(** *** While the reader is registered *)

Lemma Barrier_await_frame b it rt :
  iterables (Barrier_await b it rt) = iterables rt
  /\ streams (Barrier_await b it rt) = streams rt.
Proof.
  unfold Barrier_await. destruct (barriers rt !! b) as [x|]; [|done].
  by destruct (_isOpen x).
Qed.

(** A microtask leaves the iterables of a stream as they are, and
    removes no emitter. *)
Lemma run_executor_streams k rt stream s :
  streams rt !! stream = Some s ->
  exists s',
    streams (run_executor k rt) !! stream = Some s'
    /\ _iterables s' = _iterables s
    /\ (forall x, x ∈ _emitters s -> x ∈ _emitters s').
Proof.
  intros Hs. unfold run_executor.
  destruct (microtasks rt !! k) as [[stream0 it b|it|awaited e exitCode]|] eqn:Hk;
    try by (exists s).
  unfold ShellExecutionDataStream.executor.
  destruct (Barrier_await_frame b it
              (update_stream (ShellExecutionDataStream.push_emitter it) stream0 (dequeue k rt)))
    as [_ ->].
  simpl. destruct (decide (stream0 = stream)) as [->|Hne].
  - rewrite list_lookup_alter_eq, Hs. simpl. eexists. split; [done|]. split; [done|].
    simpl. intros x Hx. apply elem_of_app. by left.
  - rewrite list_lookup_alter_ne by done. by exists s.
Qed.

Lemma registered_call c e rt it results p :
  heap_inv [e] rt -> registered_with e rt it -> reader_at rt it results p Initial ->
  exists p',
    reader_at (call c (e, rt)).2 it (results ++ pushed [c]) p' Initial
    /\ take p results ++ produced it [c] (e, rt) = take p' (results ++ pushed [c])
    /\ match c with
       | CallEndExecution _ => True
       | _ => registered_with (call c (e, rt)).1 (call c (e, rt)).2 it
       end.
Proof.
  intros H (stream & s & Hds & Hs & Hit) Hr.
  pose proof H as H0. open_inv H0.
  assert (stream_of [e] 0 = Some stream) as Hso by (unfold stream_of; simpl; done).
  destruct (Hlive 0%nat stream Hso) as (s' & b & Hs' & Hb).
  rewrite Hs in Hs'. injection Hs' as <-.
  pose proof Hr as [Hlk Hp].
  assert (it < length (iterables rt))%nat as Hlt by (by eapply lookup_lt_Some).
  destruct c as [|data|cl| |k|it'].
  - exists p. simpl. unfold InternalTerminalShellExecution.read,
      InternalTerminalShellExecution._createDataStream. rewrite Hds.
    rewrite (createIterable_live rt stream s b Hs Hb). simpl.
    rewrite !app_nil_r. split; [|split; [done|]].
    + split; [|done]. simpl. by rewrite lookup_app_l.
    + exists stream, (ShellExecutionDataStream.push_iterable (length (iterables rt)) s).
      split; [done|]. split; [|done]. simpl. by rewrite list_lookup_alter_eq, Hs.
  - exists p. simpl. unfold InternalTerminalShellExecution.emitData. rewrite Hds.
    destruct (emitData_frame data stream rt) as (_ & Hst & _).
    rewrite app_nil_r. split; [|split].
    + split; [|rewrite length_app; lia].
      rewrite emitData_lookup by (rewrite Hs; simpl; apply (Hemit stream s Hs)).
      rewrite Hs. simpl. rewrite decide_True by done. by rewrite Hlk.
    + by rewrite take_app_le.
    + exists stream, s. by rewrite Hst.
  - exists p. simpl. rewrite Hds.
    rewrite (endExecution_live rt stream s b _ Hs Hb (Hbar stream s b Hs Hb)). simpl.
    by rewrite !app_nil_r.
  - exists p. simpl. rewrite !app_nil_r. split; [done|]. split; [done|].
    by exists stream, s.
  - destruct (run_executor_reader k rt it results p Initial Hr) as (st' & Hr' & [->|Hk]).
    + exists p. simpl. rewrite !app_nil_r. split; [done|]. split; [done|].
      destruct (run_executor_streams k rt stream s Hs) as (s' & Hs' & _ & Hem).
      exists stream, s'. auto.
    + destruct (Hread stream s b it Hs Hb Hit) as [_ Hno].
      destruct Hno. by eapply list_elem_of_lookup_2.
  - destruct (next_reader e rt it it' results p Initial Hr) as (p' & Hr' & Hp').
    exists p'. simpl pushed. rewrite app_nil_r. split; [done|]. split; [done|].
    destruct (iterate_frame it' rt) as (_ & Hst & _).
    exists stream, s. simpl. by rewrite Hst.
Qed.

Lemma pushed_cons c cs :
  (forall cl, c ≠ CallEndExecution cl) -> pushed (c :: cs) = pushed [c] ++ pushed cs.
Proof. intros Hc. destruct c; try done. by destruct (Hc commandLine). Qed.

—————

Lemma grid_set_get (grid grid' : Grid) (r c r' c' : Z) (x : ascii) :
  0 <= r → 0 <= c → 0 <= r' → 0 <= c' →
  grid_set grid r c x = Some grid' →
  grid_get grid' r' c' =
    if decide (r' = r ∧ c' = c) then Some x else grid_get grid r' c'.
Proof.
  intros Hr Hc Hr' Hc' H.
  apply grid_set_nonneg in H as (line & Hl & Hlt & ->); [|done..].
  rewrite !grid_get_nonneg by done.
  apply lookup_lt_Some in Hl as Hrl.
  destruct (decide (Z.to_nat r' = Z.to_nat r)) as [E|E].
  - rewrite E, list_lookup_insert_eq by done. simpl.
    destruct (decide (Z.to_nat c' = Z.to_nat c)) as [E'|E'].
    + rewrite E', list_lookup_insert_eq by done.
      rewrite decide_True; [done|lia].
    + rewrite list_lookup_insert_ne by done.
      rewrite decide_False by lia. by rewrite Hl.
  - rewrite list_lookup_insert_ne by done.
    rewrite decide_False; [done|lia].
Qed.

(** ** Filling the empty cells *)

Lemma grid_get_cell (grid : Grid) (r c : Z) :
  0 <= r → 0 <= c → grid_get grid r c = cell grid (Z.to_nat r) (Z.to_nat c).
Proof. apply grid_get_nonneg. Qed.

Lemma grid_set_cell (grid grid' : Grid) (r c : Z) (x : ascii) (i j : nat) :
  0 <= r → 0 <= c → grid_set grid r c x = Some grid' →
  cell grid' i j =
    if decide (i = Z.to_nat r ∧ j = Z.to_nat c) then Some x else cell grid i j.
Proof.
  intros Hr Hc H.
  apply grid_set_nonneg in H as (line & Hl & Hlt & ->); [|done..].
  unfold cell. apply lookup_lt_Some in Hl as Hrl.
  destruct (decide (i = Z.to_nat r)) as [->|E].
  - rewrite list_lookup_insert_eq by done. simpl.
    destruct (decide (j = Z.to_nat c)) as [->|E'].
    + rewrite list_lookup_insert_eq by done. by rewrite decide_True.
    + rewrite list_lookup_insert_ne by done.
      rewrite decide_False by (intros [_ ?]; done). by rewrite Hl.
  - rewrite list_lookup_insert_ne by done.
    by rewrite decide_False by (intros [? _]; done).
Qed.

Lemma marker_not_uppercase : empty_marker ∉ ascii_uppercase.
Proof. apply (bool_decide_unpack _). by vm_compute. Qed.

—————

What this task involves
Reproduce exactly, and with no other material, the lines between those holding "intros H (stream & s & Hds & Hs & Hit) Hr." and "exists p'. simpl", inclusive.

Task output
  intros H (stream & s & Hds & Hs & Hit) Hr.
  pose proof H as H0. open_inv H0.
  assert (stream_of [e] 0 = Some stream) as Hso by (unfold stream_of; simpl; done).
  destruct (Hlive 0%nat stream Hso) as (s' & b & Hs' & Hb).
  rewrite Hs in Hs'. injection Hs' as <-.
  pose proof Hr as [Hlk Hp].
  assert (it < length (iterables rt))%nat as Hlt by (by eapply lookup_lt_Some).
  destruct c as [|data|cl| |k|it'].
  - exists p. simpl. unfold InternalTerminalShellExecution.read,
      InternalTerminalShellExecution._createDataStream. rewrite Hds.
    rewrite (createIterable_live rt stream s b Hs Hb). simpl.
    rewrite !app_nil_r. split; [|split; [done|]].
    + split; [|done]. simpl. by rewrite lookup_app_l.
    + exists stream, (ShellExecutionDataStream.push_iterable (length (iterables rt)) s).
      split; [done|]. split; [|done]. simpl. by rewrite list_lookup_alter_eq, Hs.
  - exists p. simpl. unfold InternalTerminalShellExecution.emitData. rewrite Hds.
    destruct (emitData_frame data stream rt) as (_ & Hst & _).
    rewrite app_nil_r. split; [|split].
    + split; [|rewrite length_app; lia].
      rewrite emitData_lookup by (rewrite Hs; simpl; apply (Hemit stream s Hs)).
      rewrite Hs. simpl. rewrite decide_True by done. by rewrite Hlk.
    + by rewrite take_app_le.
    + exists stream, s. by rewrite Hst.
  - exists p. simpl. rewrite Hds.
    rewrite (endExecution_live rt stream s b _ Hs Hb (Hbar stream s b Hs Hb)). simpl.
    by rewrite !app_nil_r.
  - exists p. simpl. rewrite !app_nil_r. split; [done|]. split; [done|].
    by exists stream, s.
  - destruct (run_executor_reader k rt it results p Initial Hr) as (st' & Hr' & [->|Hk]).
    + exists p. simpl. rewrite !app_nil_r. split; [done|]. split; [done|].
      destruct (run_executor_streams k rt stream s Hs) as (s' & Hs' & _ & Hem).
      exists stream, s'. auto.
    + destruct (Hread stream s b it Hs Hb Hit) as [_ Hno].
      destruct Hno. by eapply list_elem_of_lookup_2.
  - destruct (next_reader e rt it it' results p Initial Hr) as (p' & Hr' & Hp').
    exists p'. simpl pushed. rewrite app_nil_r. split; [done|]. split; [done|].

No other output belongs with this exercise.